La Odisea transita desenfadadamente por los predios de lo erótico: jóvenes solas, sin compañía masculina cerca, en un río, ropas mojadas, juegos, risas, toda una imagen inédita en el código épico. Ni siquiera el interludio erótico de la Ilíada tenía el calor libidinoso de esta escena.
No será lo último. Pietro Citati (2008) la ve, discutiblemente, como una encarnación de Artemisa, a menos que se juegue con la ambigüedad de las vestales, consagradas a la vida de la naturaleza. Virginidad y asexuación no caminan juntas a menudo.
Un juego de pelota lleva a Nausícaa de la despreocupada niñez postrera a la pubertad con sus ardientes y ambiguas aristas.
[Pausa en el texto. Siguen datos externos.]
(** The cells written at the loop counters [cs], in the order of writing,
    for blocks of the lengths [shape]. *)
Definition cellsOf (act : Z -> Z -> option Z) (shape : list Z) (cs : list (Z * Z))
  : list (nat * nat) :=
  flat_map (fun ij =>
              match shape !! Z.to_nat ij.2 with
              | Some n =>
                match act ij.1 n with
                | Some p => [(Z.to_nat ij.2, Z.to_nat p)]
                | None => []
                end
              | None => []
              end) cs.

(** The loop counters of [for i < m { for j < n { ... } }], in order. *)
Definition counters (m n : Z) : list (Z * Z) :=
  flat_map (fun i => map (pair i) (seqZ 0 n)) (seqZ 0 m).

(** A schedule of two blocks of two data and two EC codewords each. *)
Definition twoByTwo : decoder.ECBlocks :=
  {| decoder.ecCodewordsPerBlock := 2;
     decoder.ecBlocks := [{| decoder.count := 2; decoder.dataCodewords := 2 |}] |}.

(** The number of data codewords of a block schedule. *)
Definition totalDataCodewords (ecb : decoder.ECBlocks) : Z :=
  foldr Z.add 0 (map (fun n => n - decoder.ecCodewordsPerBlock ecb) (blockSizes ecb)).

(** ** qrcode/types: QRExtractor.readCodewords and splitCodewords *)

(** A loop body that may return from the enclosing function. *)
Inductive flow (R S : Type) : Type :=
| Return (r : R)
| Next (s : S).
Arguments Return {R S} r.
Arguments Next {R S} s.

(** A loop over [l] threading a state, left at the first return or panic. *)
Fixpoint foldF {A R S} (f : S -> A -> result (flow R S)) (l : list A) (s : S)
  : result (flow R S) :=
  match l with
  | [] => Ok (Next s)
  | x :: xs =>
    r ← f s x;
    match r with
    | Return v => Ok (Return v)
    | Next s' => foldF f xs s'
    end
  end.

Module types.

(** The local variables of [readCodewords]. *)
Record readState : Type := mkReadState {
  codewords : list Z;
  codewordIndex : Z;
  currentByte : Z;
  bitsRead : Z
}.

Section WithMatrix.
(** [get x y] is [bitMatrix.Get(x, y)], [dimension] is
    [bitMatrix.GetHeight()], [versionNumber] and [totalCodewords] are what
    [version] reports. *)
Variable get : Z -> Z -> bool.
Variables dimension versionNumber totalCodewords : Z.

(** The body of the innermost loop, at the module ([row], [currentCol]). *)
Definition readModule (st : readState) (row currentCol : Z)
  : result (flow (list Z) readState) :=
  if negb (QRExtractor.isFunctionModule dimension row currentCol versionNumber) then
    let nread := bitsRead st + 1 in
    let shifted := Z.shiftl (currentByte st) 1 in
    let current := if get currentCol row then Z.lor shifted 1 else shifted in
    if nread =? 8 then
      written ← setIndex (codewords st) (codewordIndex st) (current mod 256);
      let next := codewordIndex st + 1 in
      if next >=? totalCodewords then Ok (Return written)
      else Ok (Next {| codewords := written; codewordIndex := next;
                       currentByte := 0; bitsRead := 0 |})
    else Ok (Next {| codewords := codewords st; codewordIndex := codewordIndex st;
                     currentByte := current; bitsRead := nread |})
  else Ok (Next st).

(** The loop over [counter] with its loop over [colOffset], for the column
    pair at [col]. *)
Definition readColumnPair (col : Z) (readingUp : bool) (st : readState)
  : result (flow (list Z) readState) :=
  foldF (fun st counter =>
           let row := if readingUp then dimension - 1 - counter else counter in
           foldF (fun st colOffset => readModule st row (col - colOffset))
                 (seqZ 0 2) st)
        (seqZ 0 dimension) st.

(** The loop [for col := ...; col > 0; col -= 2], at most [fuel] rounds. *)
Fixpoint readColumns (fuel : nat) (col : Z) (readingUp : bool) (st : readState)
  : result (flow (list Z) readState) :=
  match fuel with
  | O => Ok (Next st)
  | S fuel' =>
    if col >? 0 then
      let col := if col =? 6 then col - 1 else col in
      r ← readColumnPair col readingUp st;
      match r with
      | Return v => Ok (Return v)
      | Next st' => readColumns fuel' (col - 2) (negb readingUp) st'
      end
    else Ok (Next st)
  end.
(** The control service: a request for a gateway without files is
    answered 404; the first request that finds a configuration it can decode
    never returns, and the request for the features that comes after it
    waits as well. *)
Example control_first_load_blocks :
  let files (cfg : Control.Loaded unit) : Control.ConfigFiles :=
    {| Control.cf_config := cfg; Control.cf_versionData := None;
       Control.cf_priority := None |} in
  (Control.serve (PriorityConfig := unit) (λ _, inl "{}") (λ _, inl "{}") (λ s, s) (λ s, s)
     [Control.CallRelease "edge" "" ∅ (files Control.Missing);
      Control.CallRelease "edge" "" ∅ (files (Control.Decoded ()));
      Control.CallFeatures "edge" Control.Missing]
     Control.NewControlService).1
  = [Control.ReplyRelease
       (Control.Done (inr (Control.statusError 404 "gateway config not found")));
     Control.ReplyRelease Control.Blocked;
     Control.ReplyFeatures Control.Blocked].
Proof. reflexivity. Qed.

(** * Cutting a string at its first separator *)

Lemma append_cons (c : ascii) (a b : string) : String c a +:+ b = String c (a +:+ b).
Proof. done. Qed.

Lemma splitFirst_Some sep s head tail :
  splitFirst sep s = Some (head, tail) ->
  s = head +:+ String sep tail /\ splitFirst sep head = None.
Proof.
  revert head. induction s as [|c rest IH]; intros head; cbn [splitFirst]; [done|].
  destruct (Ascii.eqb_spec c sep) as [->|Hne].
  - by intros [= <- <-].
  - destruct (splitFirst sep rest) as [[h t]|]; [|done].
    intros [= <- <-]. destruct (IH h eq_refl) as [-> Hh].
    split; [by rewrite append_cons|]. cbn [splitFirst].
    destruct (Ascii.eqb_spec c sep); [done|]. by rewrite Hh.
Qed.

Lemma splitFirst_None sep s head tail :
  splitFirst sep s = None -> s <> head +:+ String sep tail.
Proof.
  revert head. induction s as [|c rest IH]; intros head Hs Heq.
  - by destruct head.
  - cbn [splitFirst] in Hs. destruct (Ascii.eqb_spec c sep) as [->|Hne]; [done|].
    destruct (splitFirst sep rest) as [[h t]|] eqn:Hrest; [done|].
    destruct head as [|c' head]; rewrite ?append_cons in Heq.
    + injection Heq as Hc _. done.
    + injection Heq as _ Heq. by eapply IH.
Qed.

(** * The token middleware *)

Section JwtFacts.

Import Jwt.

(** X17. Which requests the token middleware forwards: those whose
    [Authorization] header is a scheme without space that folds to
    [Bearer], one space, and a token that [jwtv5.Parse] returns as valid
    without error; the token handed to the parser is everything after the
    first space.  Any other request is answered with the forbidden response
    for [invalid token 0] (no space in the header, or another scheme),
    [invalid token 1] (the parser fails) or [invalid token 2] (the token is
    not valid), and the next tripper is not called. *)
Theorem jwt_decision (W : World) (options : Options) (next : Request -> Response + error)
  (req : Request) :
  let header := Header_Get (req_Header req) "Authorization" in
  match RoundTrip W options next req with
  | Forwarded answer =>
      answer = next req
      /\ exists scheme token,
           header = scheme +:+ String " " token
           /\ splitFirst " " scheme = None
           /\ EqualFold W scheme "Bearer" = true
           /\ jwt_Parse W options token = inl true
  | Rejected answer =>
      (answer = newForbiddenResponse W (ErrorForbidden "invalid token 0")
       /\ ((forall scheme token, header <> scheme +:+ String " " token)
           \/ exists scheme token,
                header = scheme +:+ String " " token
                /\ splitFirst " " scheme = None
                /\ EqualFold W scheme "Bearer" = false))
      \/ (answer = newForbiddenResponse W (ErrorForbidden "invalid token 1")
          /\ exists scheme token err,
               header = scheme +:+ String " " token
               /\ splitFirst " " scheme = None
               /\ jwt_Parse W options token = inr err)
      \/ (answer = newForbiddenResponse W (ErrorForbidden "invalid token 2")
          /\ exists scheme token,
               header = scheme +:+ String " " token
               /\ splitFirst " " scheme = None
               /\ jwt_Parse W options token = inl false)
  end.
Proof.
  cbv zeta. unfold RoundTrip, SplitN2.
  destruct (splitFirst " " (Header_Get (req_Header req) "Authorization"))
    as [[scheme token]|] eqn:Hsplit.
  - apply splitFirst_Some in Hsplit as [Hheader Hscheme].
    destruct (EqualFold W scheme "Bearer") eqn:Hfold; cbn [negb].
    + destruct (jwt_Parse W options token) as [[|]|err] eqn:Hparse; cbn [negb].
      * split; [done|]. by exists scheme, token.
      * right; right. split; [done|]. by exists scheme, token.
      * right; left. split; [done|]. by exists scheme, token, err.
    + left. split; [done|]. right. by exists scheme, token.
  - left. split; [done|]. left. intros scheme token. by apply splitFirst_None.
Qed.
Lemma get_child_eq d p s n : mem s !! p = Some n -> get_child d p s = Some (child d n, s).
Proof. intros E. unfold get_child, load. unfold mbind, M_bind. by rewrite E. Qed.
Lemma get_pc_eq p s n : mem s !! p = Some n -> get_pc p s = Some (__rb_parent_color n, s).
Proof. intros E. unfold get_pc, load. unfold mbind, M_bind. by rewrite E. Qed.
Lemma set_child_eq d p v s n :
  mem s !! p = Some n -> set_child d p v s = Some (tt, mk_rbs (<[p := with_child d v n]> (mem s)) (root s)).
Proof. intros E. unfold set_child, load. unfold mbind, M_bind. by rewrite E. Qed.
Lemma set_pc_eq p v s n :
  mem s !! p = Some n -> set_pc p v s = Some (tt, mk_rbs (<[p := n <| __rb_parent_color := v |>]> (mem s)) (root s)).
Proof. intros E. unfold set_pc, load. unfold mbind, M_bind. by rewrite E. Qed.

Lemma rb_parent_eq p s n : mem s !! p = Some n -> rb_parent p s = Some (__rb_parent (__rb_parent_color n), s).
Proof. intros E. unfold rb_parent. by erewrite bind_eq by (by apply get_pc_eq). Qed.
Lemma rb_is_black_eq p s n : mem s !! p = Some n -> rb_is_black p s = Some (__rb_is_black (__rb_parent_color n), s).
Proof. intros E. unfold rb_is_black. by erewrite bind_eq by (by apply get_pc_eq). Qed.
Lemma rb_is_red_eq p s n : mem s !! p = Some n -> rb_is_red p s = Some (negb (__rb_is_black (__rb_parent_color n)), s).
Proof. intros E. unfold rb_is_red. by erewrite bind_eq by (by apply rb_is_black_eq). Qed.

(** ** What the helpers do to trees *)

Lemma addr_nonzero a : addr a -> nonzero a = true.
Proof. intros [Ha _]. unfold nonzero. apply negb_true_iff, Z.eqb_neq. lia. Qed.

(** A step to memory [h'] that leaves everything but [X] alone. *)
Definition only (X : list Z) (h h' : gmap Z rb_node) : Prop := forall a, a ∉ X -> h' !! a = h !! a.

Lemma only_insert p n h : only [p] h (<[p := n]> h).
Proof. intros a Ha. apply lookup_insert_ne. set_solver. Qed.

Lemma set_if_ok par0 t par c s :
  rep (mem s) par0 t -> Forall addr (elems t) -> NoDup (elems t) ->
  exists h', set_if (ptr t) par (bit c) s = Some (tt, mk_rbs h' (root s))
    /\ rep h' par (paint c t) /\ only (elems t) (mem s) h'.
Proof.
  intros Hr Ha Hn. destruct t as [|c0 l a r]; simpl ptr.
  { exists (mem s). by destruct s. }
  simpl in Hr, Ha, Hn. destruct Hr as (H1 & H2 & H3).
  apply Forall_app in Ha as [_ Ha]. apply Forall_cons in Ha as [Ha _].
  apply NoDup_app in Hn as (_ & Hd & Hn). apply NoDup_cons in Hn as [Hr Hn].
  unfold set_if. rewrite addr_nonzero by done. unfold rb_set_parent_color. erewrite set_pc_eq by done.
  eexists; split; [reflexivity|]. split.
  - simpl. rewrite lookup_insert_eq. split; [done|].
    split; (eapply rep_agree; [|done]); intros b Hb; apply lookup_insert_ne; set_solver.
  - intros b Hb. apply lookup_insert_ne. simpl in Hb. set_solver.
Qed.
(* ===== verification/RbSpec.v ===== *)
(** What the operations of [Rbtree] do to a red-black tree in memory: insertion at a link,
    removal, walking in order and replacing a node, each within a number of rounds that is
    logarithmic in the number of nodes. *)

From stdpp Require Import gmap.
From S2P Require Import Prelude Rbtree RbShape RbInsert RbRebalance RbErase.

(** A red-black tree of the nodes [l], in order. *)
Definition rb_tree (s : rbs) (l : list Z) : Prop := exists t n, repr s t /\ rb_ok t Black n /\ elems t = l.

Lemma split_unique (l1 l2 l1' l2' : list Z) a : NoDup (l1 ++ a :: l2) -> l1' ++ a :: l2' = l1 ++ a :: l2 -> l1' = l1 /\ l2' = l2.
Proof.
  intros Hn. revert l1'. induction l1 as [|b l1 IH]; intros [|b' l1'] Heq; simpl in *; simplify_eq; try done;
    apply NoDup_cons in Hn as [Hb Hn]; [set_solver..|]. destruct (IH Hn l1') as [-> ->]; done.
Qed.

Lemma rb_tree_open s l l1 a l2 :
  rb_tree s l -> l = l1 ++ a :: l2 ->
  exists ctx c lt rt c' b n, zips s (T c lt a rt) ctx /\ rb_ok (T c lt a rt) c' n /\ ctx_ok ctx b n /\ (c' = Red -> b = true)
    /\ (height (plug ctx (T c lt a rt)) <= max_depth (length l))%nat
    /\ l1 = before ctx ++ elems lt /\ l2 = elems rt ++ after ctx.
Proof.
  intros (t & n & Hr & Ht & He) Hl. destruct (elem_plug a t) as (ctx & c & lt & rt & ->); [rewrite He, Hl; set_solver|].
  pose proof (rb_depth _ _ Ht) as Hd. pose proof Hr as [_ _ Hn _]. cbn [nodes] in Hn. rewrite app_nil_r in Hn.
  destruct (unplug_ok ctx [] (T c lt a rt) Black n false) as (c' & n' & b' & Ho & Hc & Hb); [done|constructor|done|].
  rewrite app_nil_r in Hc. rewrite He in Hd, Hn. rewrite elems_plug in He. cbn [elems] in He.
  rewrite <- (app_assoc (elems lt)), app_assoc in He. cbn [app] in He. rewrite Hl in He, Hn.
  destruct (split_unique _ _ _ _ _ Hn He) as [<- <-]. exists ctx, c, lt, rt, c', b', n'.
  split_and!; try done. by apply zips_plug.
Qed.

(** ** Insertion *)

(** The link a subtree hangs on. *)
Definition link_of (ctx : list frame) : link := match ctx with [] => None | F d _ a _ :: _ => Some (a, d) end.

Lemma link_node_ok s a ctx :
  zips s E ctx -> addr a -> a ∉ nodes ctx ->
  exists s', rb_link_node a (parent_of ctx) (link_of ctx) s = Some (tt, s') /\ zips s' (T Red E a E) ctx.
Proof.
  intros [_ Rc Hn Ha] Aa Hna. cbn [elems app] in *. unfold rb_link_node. erewrite bind_eq by reflexivity.
  set (h := <[a := mk_node (parent_of ctx) 0 0]> (mem s)).
  assert (Hag : agree (nodes ctx) (mem s) h) by (intros b Hb; apply lookup_insert_ne; set_solver).
  assert (Hra : h !! a = Some (mk_node (enc (parent_of ctx) Red) 0 0)) by (rewrite enc_red; apply lookup_insert_eq).
  destruct ctx as [|[d c p y] ctx]; cbn [link_of write_link].
  - eexists; split; [reflexivity|]. split; [done|done|by apply NoDup_singleton|by constructor].
  - apply (rep_ctx_agree _ h) in Rc as (Np & Ry & Rc); [|done]. cbn [nodes] in *.
    rewrite (set_child_eq d p a (mk_rbs h (root s)) _ Np). eexists; split; [reflexivity|].
    assert (p <> a) by set_solver. apply NoDup_cons in Hn as Hn'. destruct Hn' as [Dp Dn].
    assert (Hag2 : forall n, agree (elems y ++ nodes ctx) h (<[p := n]> h)) by (intros n b Hb; apply lookup_insert_ne; set_solver).
    split; cbn [elems nodes app].
    + simpl. by rewrite lookup_insert_ne.
    + cbn [rep_ctx mem root]. rewrite lookup_insert_eq, with_child_node. split_and!; [done| |].
      * apply (rep_agree h); [|done]. intros b Hb. apply Hag2. set_solver.
      * apply (rep_ctx_agree h); [|done]. intros b Hb. apply Hag2. set_solver.
    + by apply NoDup_cons.
    + by constructor.
Qed.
Y a Odiseo, del sueño del devastado por el mar al temor del nuevo peligro.  Como un mísero sobreviviente, lleno de sarro y desorientación se les aparece en pavorosa imagen a los jóvenes inocentes. Sólo a Nausícaa da Atenea el valor para sostener la mirada y el temple. Desde el canto III de la Ilíada se nos viene hablando del verbo de Odiseo. Lo asoma Helena y Príamo lo confirma. Por fin presenciamos su encanto y su poder: En sus palabras la figura y el cuerpo de Nausícaa pasa de ser mortal a diosa, también él la compara con Artemisa, halaga su estirpe mortal y predice la felicidad sensual de quien la gane como esposa. Nausícaa prueba, posiblemente por primera vez, las mieles de un piropo de lujo, improvisado pero enjundioso; elaborado pero sedoso. Odiseo obra el prodigio: en una docena de hexámetros transporta a la princesa de su mundo de alcoba, juegos  e inocencia al vértigo de la adolescencia femenina, toda expectativa y deseo, toda miedo y fascinación. En el verbo seductor de Odiseo, Nausícaa es única, asombrosa, y él es muy poca cosa, tanto que teme y duda si abrazarse a sus rodillas en modo de súplica o seguirla contemplando con el respeto magnético con el que contemplaríamos a los dioses. Giro astuto, genial, definitivo del discurso de Odiseo es representarse tal cual es: un sobreviviente, escapado de la muerte, con todo perdido, harto desgraciado, tanto que ni siquiera un trapo posee para cubrir sus vergüenzas. Al hombre del verbo seductor une el marino la figura del desahuciado. Nausícaa no solamente podría amar al portador de tan cautivantes palabras, podría ser el apoyo de su reconstrucción, su benefactora, el inicio de su resurrección. Como diría Unamuno, que solía unir con frecuencia ambos conceptos. Toda amante es mujer y madre a la vez de su pareja, y ninguna desdeña poder unir los dos roles.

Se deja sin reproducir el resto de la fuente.